In a Back Alley of Tijuana

It was 1964 in Southern California. I was 23, in a committed relationship, and even though I was using birth control, I found myself pregnant.

I had vowed I would never have an abortion. Not because of religious or moral issues but because a 15-year-old high school friend of mine had died from an illegal abortion.

Well, now I was in that position and I desperately did not want a child at that time in my life or with that partner. I knew it was the wrong time for me and for any child that I might bring into the world.

I did not have the money to go to an abortion doctor in Beverly Hills, nor did I have the money to fly to Europe. So I started asking around and a friend told me of a “clinic” in Tijuana, Mexico. I called and made an appointment. I was told that I could bring a friend with me, and that the cost was $500 in cash. I was to meet someone in a parking lot behind a shop in Tijuana one night a few days later.

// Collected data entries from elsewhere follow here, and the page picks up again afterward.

Lemma undecodable_chat_is_out_of_reach_witness :
  healthy (Sample.ready Sample.one_chat) /\
  result_of (create_chat Concrete.platform Sample.chat2 Sample.t1
               (Some (JStr "draft")) (Sample.ready Sample.one_chat))
    = Ok Sample.chat2 /\
  result_of (get_chat Concrete.platform Sample.chat2
               (state_of (create_chat Concrete.platform Sample.chat2 Sample.t1
                            (Some (JStr "draft")) (Sample.ready Sample.one_chat))))
    = Ok None /\
  result_of (delete_chat Concrete.platform Sample.chat2
               (state_of (create_chat Concrete.platform Sample.chat2 Sample.t1
                            (Some (JStr "draft")) (Sample.ready Sample.one_chat))))
    = Ok false.
Proof.
  assert (Hh : healthy
                 (state_of (create_chat Concrete.platform Sample.chat2 Sample.t1
                              (Some (JStr "draft")) (Sample.ready Sample.one_chat))))
    by (intros n; reflexivity).
  split; [intros n; reflexivity |]. split; [reflexivity |].
  destruct (undecodable_chat_is_out_of_reach Concrete.platform Sample.chat2
              (state_of (create_chat Concrete.platform Sample.chat2 Sample.t1
                           (Some (JStr "draft")) (Sample.ready Sample.one_chat)))
              {| chat_id := Sample.chat2; chat_created_at := Sample.t1;
                 chat_updated_at := Sample.t1;
                 chat_metadata := Concrete.dumps (JStr "draft") |}
              [] Hh eq_refl eq_refl) as ((Hget & _) & _ & Hdel & _).
  split; [exact Hget | exact Hdel].
Defined.

(** ** Deleting a chat *)

Lemma filter_filter_other {A} (p q : A -> bool) l :
  (forall x, p x = true -> q x = true) ->
  filter p (filter q l) = filter p l.
Proof.
  intros H. induction l as [| x l IH]; cbn; [reflexivity |].
  destruct (q x) eqn:Hq; cbn.
  - now rewrite IH.
  - destruct (p x) eqn:Hp; [| exact IH].
    apply H in Hp. congruence.
Qed.

Lemma filter_none {A} (p q : A -> bool) l :
  (forall x, p x = true -> q x = false) -> filter p (filter q l) = [].
Proof.
  intros H. induction l as [| x l IH]; cbn; [reflexivity |].
  destruct (q x) eqn:Hq; cbn; [| exact IH].
  destruct (p x) eqn:Hp; [| exact IH].
  apply H in Hp. congruence.
Qed.

Lemma rows_of_deleted id d :
  rows_of id (snd (run_statement (DeleteChat id) d)) = ([], []).
Proof.
  unfold rows_of, chats_with. cbn. f_equal.
  - apply filter_none. intros c Hc. unfold not_chat. now rewrite Hc.
  - apply filter_none. intros m Hm. now rewrite Hm.
Qed.

Lemma rows_of_other_deleted id other d :
  other <> id ->
  rows_of other (snd (run_statement (DeleteChat id) d)) = rows_of other d.
Proof.
  intros Hne. unfold rows_of, chats_with. cbn. f_equal.
  - apply filter_filter_other. intros c Hc. unfold not_chat.
    apply String.eqb_eq in Hc. rewrite Hc.
    apply negb_true_iff, String.eqb_neq, Hne.
  - apply filter_filter_other. intros m Hm. unfold of_chat in *.
    apply String.eqb_eq in Hm. rewrite Hm.
    apply negb_true_iff, String.eqb_neq, Hne.
Qed.

Section Deleting.

Variable P : platform.

(** The rows [delete_chat] leaves: those it found, or those without the
    chat, after it answered [True]. *)
Lemma delete_chat_outcome id s :
  db (state_of (delete_chat P id s)) = db s \/
  (result_of (delete_chat P id s) = Ok true /\
   db (state_of (delete_chat P id s)) = snd (run_statement (DeleteChat id) (db s)) /\
   conn (state_of (delete_chat P id s)) = Some ConnOpen /\
   tables_created (state_of (delete_chat P id s)) = true).
Proof.
  rewrite delete_chat_eq, run_after.
  pose proof (prelude_and_wait_same_store s) as [(Hd & _) _].
  destruct (prelude_and_wait s) as [[[[] | e] s1] ev1] eqn:E; cbn in Hd;
    [| left; exact Hd].
  destruct (prelude_and_wait_ok _ _ _ E) as (Hc & Ht & _).
  rewrite (delete_chat_try_prepared P id s1 Hc Ht).
  destruct (faults s1 (ticks s1)) as [[e1 drops1] |]; [left; exact Hd |].
  destruct (chats_with id (db s1)) as [| row rest]; [left; exact Hd |].
  destruct (decoded P (chat_metadata row)); [| left; exact Hd].
  destruct (faults s1 (S (ticks s1))) as [[e2 drops2] |]; [left; exact Hd |].
  right. cbn. rewrite Hd. auto.
Qed.

End Deleting.

(** X16. Deleting a chat takes its messages with it.  On a store that
    works, [delete_chat] on a chat that is there (with metadata that can be
    decoded) answers [True].  After any call that answered [True] no row
    of the chat is left in either table, a [get_chat] of the id gives
    [None], and a [get_messages] of the id that returns gives the empty
    list. *)
Theorem delete_chat_cascades (P : platform) (id : string) (s : state) :
  (healthy s ->
   forall row rest metadata,
     chats_with id (db s) = row :: rest ->
     decoded P (chat_metadata row) = Some metadata ->
     result_of (delete_chat P id s) = Ok true) /\
  (result_of (delete_chat P id s) = Ok true ->
   rows_of id (db (state_of (delete_chat P id s))) = ([], []) /\
   result_of (get_chat P id (state_of (delete_chat P id s))) = Ok None /\
   forall views,
     result_of (get_messages P id (state_of (delete_chat P id s))) = Ok views ->
     views = []).
Proof.
  split.
  - intros Hh row rest metadata Hrow Hdec.
    destruct (prelude_and_wait_healthy s Hh)
      as (s2 & ev2 & E2 & Hc2 & Ht2 & Hd2 & Hh2).
    rewrite delete_chat_eq, run_after, E2.
    rewrite (delete_chat_try_prepared P id s2 Hc2 Ht2).
    rewrite !Hh2, Hd2, Hrow, Hdec. reflexivity.
  - intros Hr.
    assert (H : db (state_of (delete_chat P id s))
                  = snd (run_statement (DeleteChat id) (db s)) /\
                conn (state_of (delete_chat P id s)) = Some ConnOpen /\
                tables_created (state_of (delete_chat P id s)) = true).
    { destruct (delete_chat_outcome P id s) as [Hsame | (_ & H)]; [| exact H].
      exfalso. revert Hr Hsame.
      rewrite delete_chat_eq, run_after.
      destruct (prelude_and_wait s) as [[[[] | e] s1] ev1] eqn:E;
        [| discriminate].
      destruct (prelude_and_wait_ok _ _ _ E) as (Hc & Ht & Hd & _).
      rewrite (delete_chat_try_prepared P id s1 Hc Ht).
      destruct (faults s1 (ticks s1)) as [[e1 drops1] |]; [discriminate |].
      destruct (chats_with id (db s1)) as [| row rest] eqn:Hrow; [discriminate |].
      destruct (decoded P (chat_metadata row)); [| discriminate].
      destruct (faults s1 (S (ticks s1))) as [[e2 drops2] |]; [discriminate |].
      cbn. intros _ Hsame.
      assert (Hlen : length (filter (not_chat id) (chats (db s1)))
                     = length (chats (db s1))).
      { pose proof (f_equal chats Hsame) as Hx. cbn in Hx.
        rewrite <- Hd in Hx. exact (f_equal (@length chat_row) Hx). }
      pose proof (chats_with_length id (chats (db s1))) as Hsum.
      fold (chats_with id (db s1)) in Hsum. rewrite Hrow in Hsum.
      unfold not_chat in Hlen. cbn in Hsum. lia. }
    destruct H as (Hd & Hc & Ht).
    split; [rewrite Hd; apply rows_of_deleted |].
    assert (Hrows : rows_of id (db (state_of (delete_chat P id s))) = ([], []))
      by (rewrite Hd; apply rows_of_deleted).
    unfold rows_of in Hrows. inversion Hrows as [[Hchats Hmsgs]].
    split.
    + rewrite (get_chat_prepared P id _ Hc Ht).
      apply get_chat_try_absent.
      unfold has_chat. rewrite Hd. cbn. apply has_chat_after_delete.
    + intros views Hviews.
      destruct (get_messages_returned P id _ views Hviews) as [Hshown _].
      rewrite Hmsgs in Hshown. cbn in Hshown. now inversion Hshown.
Qed.

Lemma delete_chat_cascades_witness :
  healthy (Sample.ready Sample.unordered) /\
  result_of (delete_chat Concrete.platform Sample.chat1
               (Sample.ready Sample.unordered)) = Ok true /\
  rows_of Sample.chat1
    (db (state_of (delete_chat Concrete.platform Sample.chat1
                     (Sample.ready Sample.unordered)))) = ([], []).
Proof.
  assert (Hh : healthy (Sample.ready Sample.unordered)) by (intros n; reflexivity).
  destruct (delete_chat_cascades Concrete.platform Sample.chat1
              (Sample.ready Sample.unordered)) as [Hyes Hgone].
  assert (Hr : result_of (delete_chat Concrete.platform Sample.chat1
                            (Sample.ready Sample.unordered)) = Ok true).
  { apply (Hyes Hh {| chat_id := Sample.chat1; chat_created_at := Sample.t0;
                      chat_updated_at := (Sample.t0 + 9000)%Z;
                      chat_metadata := "{}" |} [] (JObj []));
      reflexivity. }
  split; [exact Hh |]. split; [exact Hr |].
  apply (Hgone Hr).
Defined.

(** ** One chat at a time *)

Lemma chats_with_other_touched now id other l :
  other <> id ->
  filter (fun c => String.eqb (chat_id c) other) (map (touch now id) l) =
  filter (fun c => String.eqb (chat_id c) other) l.
Proof.
  intros Hne. induction l as [| c l IH]; cbn; [reflexivity |].
  rewrite touch_id, IH.
  destruct (String.eqb (chat_id c) other) eqn:Hc; [| reflexivity].
  f_equal. unfold touch.
  destruct (String.eqb (chat_id c) id) eqn:Hid; [| reflexivity].
  apply String.eqb_eq in Hc, Hid. congruence.
Qed.

Section Outcome.

Variable P : platform.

We drove to Tijuana and parked in the lot. A man came over to our car, told us that only I could go for the procedure, and I followed him to a waiting car with four other pregnant women inside. We were all desperate and scared.
The driver took a long, winding drive, trying to make certain that we were not followed by anyone. Finally, we arrived at a large house and went inside. There was no furniture except for a couch and a few chairs, and in one other room there was an examining table with stirrups for the procedure.

The man (doctor?) who was to perform the abortion came in. He was fat and coarse. The money he had collected from all of us was peeking out of his pants pockets.

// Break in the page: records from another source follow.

(** ** [class BaseAPI] *)

Record BaseAPI (E : Env) : Type := mkBaseAPI {
  ec_address : pyval;
  fct_address : pyval;
  version : string;
  host : string;
  session : Session E;
}.
Arguments mkBaseAPI {E} _ _ _ _ _.
Arguments ec_address {E} _.
Arguments fct_address {E} _.
Arguments version {E} _.
Arguments host {E} _.
Arguments session {E} _.

Section BaseAPI_methods.
Context {E : Env}.

(** [__init__]; [cls_host] is the class attribute [host] of the subclass. *)
Definition __init__ (cls_host : string) (ec_address fct_address : pyval)
    (host : option string) (version : string)
    (username password certfile : pyval) : BaseAPI E :=
  let host' :=
    match host with
    | Some (String c h) => String c h
    | _ => cls_host
    end in
  let sess := new_session E in
  let sess :=
    if truthy username && truthy password
    then init_basic_auth E sess username password else sess in
  let sess := if truthy certfile then init_tls E sess certfile else sess in
  mkBaseAPI ec_address fct_address version host' sess.

(** [urljoin] is taken to return: a host or version it rejects is left
    out of the model. *)
Definition url (self : BaseAPI E) : string :=
  urljoin E (host self) (version self).

(** [random.choices(population, k=k)]:
    [[population[floor(random() * n)] for i in _repeat(None, k)]]. *)
Fixpoint choices (population : list ascii) (k : nat) : M E (list ascii) :=
  match k with
  | O => ret []
  | S k' =>
      i <- draw (length population) ;;
      c <- lift (match nth_error population i with
                 | Some c => Ok c
                 | None => Raise IndexError
                 end) ;;
      cs <- choices population k' ;;
      ret (c :: cs)
  end.
(** C1 as stated fails: a class given with an empty parameter mapping is
    accepted, and the harness is built. *)
Lemma empty_params_accepted :
  ~ with_nonempty_params (shap_class Fixtures.shap_only)
                         (shap_params Fixtures.shap_only)
  /\ check_config (L := Fixtures.libs) Fixtures.shap_only Fixtures.start
     = (Ok tt, Fixtures.start)
  /\ is_ok (fst (init (L := Fixtures.libs) Fixtures.shap_only Fixtures.start))
     = true.
Proof.
  split; [| split; reflexivity].
  intros Hne. destruct Hne as (p & Hp & Hemp); [discriminate |].
  injection Hp as <-. by apply Hemp.
Qed.

(** *** The keys of a metric bundle *)

Section Bundle.
Context `{L : Libs}.

Lemma dom_update (d new : bundle) : dom (update d new) = dom new ∪ dom d.
Proof. unfold update. apply dom_union_L. Qed.

Lemma calc_shap_dom c X name (s s' : state) (m : bundle) :
  calc_shap c X name s = (Ok m, s') ->
  dom m = stage (is_not_None (shap_class c))
                {["shap_exp"; "shap_sv"; "shap_svi"]}.
Proof.
  unfold calc_shap. destruct (shap_class c) as [cls |]; cbn [is_not_None stage];
    intros Hrun.
  - inv_bind Hrun. subst m. rewrite !dom_insert_L, dom_empty_L. set_solver.
  - inv_bind Hrun. subst m. apply dom_empty_L.
Qed.

Lemma calc_pvi_dom c dx X name (s s' : state) (m : bundle) v g :
  calc_pvi c dx X name s = (Ok (m, v, g), s') ->
  dom m = stage (is_not_None (pvi_params c)) {["pvi"]}.
Proof.
  unfold calc_pvi. destruct (pvi_params c) as [ps |]; cbn [is_not_None stage];
    intros Hrun.
  - inv_bind Hrun.
    match goal with E : _ = (m, v, g) |- _ => injection E as <- _ _ end.
    rewrite dom_insert_L, dom_empty_L. set_solver.
  - inv_bind Hrun.
    match goal with E : _ = (m, v, g) |- _ => injection E as <- _ _ end.
    apply dom_empty_L.
Qed.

When I went in, I watched as they “sterilized” the equipment from the previous procedure by dousing it in alcohol and lighting it on fire. They did not have an autoclave to sterilize the instruments.

I was very frightened, but I had been assured on the phone that I would be given anesthesia. Well, that was the next big lie. They put a mask on my face, but when I breathed in deeply to get the benefit of the drugs, they removed it. They did not want to take the chance that someone would not come out of the anesthesia alive. The abortion proceeded without anesthesia and was very painful. Afterward, they administered an antibiotic shot. They warned us not to lay down in the backseat when we crossed the border so as not to raise any suspicion about what we had come to Tijuana for, and to see a gynecologist as soon as possible when we returned.

The driver took us back to the parking lot. We drove back to the States, and thankfully I did not experience bleeding, infection or any other harmful physical side effects.

I do not have regrets about getting the abortion, I’m only amazed at the danger, mutilation and even death that I and so many other women put ourselves through in those days, before Roe v. Wade. I have worked since then to preserve legal abortions.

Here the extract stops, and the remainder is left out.